◆ Problem requirements
How many lines in the records below contain the word "HttpPost"? Answer with the number alone.
Segment Start: Supplied material
(** The sample configuration crops to (0,0)-(600,400) and submits what
    the crop wrote; with the rectangle {0,0,0,0} the cycle submits the
    camera's bytes themselves. *)
Lemma C6_crop_iff_a_coordinate_is_positive_witness :
  (exists evs,
     new_events (running sampleConfig zeroTime 0)
       (snd (processImage (calmWorld (fun _ => noon) []) false
               (running sampleConfig zeroTime 0))) =
       Exec_gcloud "/pd/auth.json" :: HttpGet "http://192.168.1.10/snap.jpeg"
         :: Decode_Crop_Encode (image_Rect 0 0 600 400) jpegBytes :: evs /\
     In (HttpPost "https://automl.googleapis.com/predict"
                  (visionRequest "ya29.token" croppedBytes)) evs) /\
  In (HttpPost "https://automl.googleapis.com/predict" (visionRequest "ya29.token" jpegBytes))
     (new_events (loaded (withRect 0 0 0 0 sampleConfig))
        (snd (processImage (calmWorld (fun _ => noon) []) false
                (loaded (withRect 0 0 0 0 sampleConfig))))).
Proof.
  split.
  - destruct (C6_crop_iff_a_coordinate_is_positive (calmWorld (fun _ => noon) []) false
                (running sampleConfig zeroTime 0) "ya29.token" jpegBytes eq_refl eq_refl)
      as (_ & _ & _ & H).
    destruct (H eq_refl) as (evs & E & _ & _ & Hin).
    exists evs. split; [exact E | exact (Hin eq_refl)].
  - apply (C6_crop_iff_a_coordinate_is_positive (calmWorld (fun _ => noon) []) false
             (loaded (withRect 0 0 0 0 sampleConfig)) "ya29.token" jpegBytes eq_refl eq_refl);
      reflexivity.
Defined.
Segment End: Supplied material
◆ The answer
2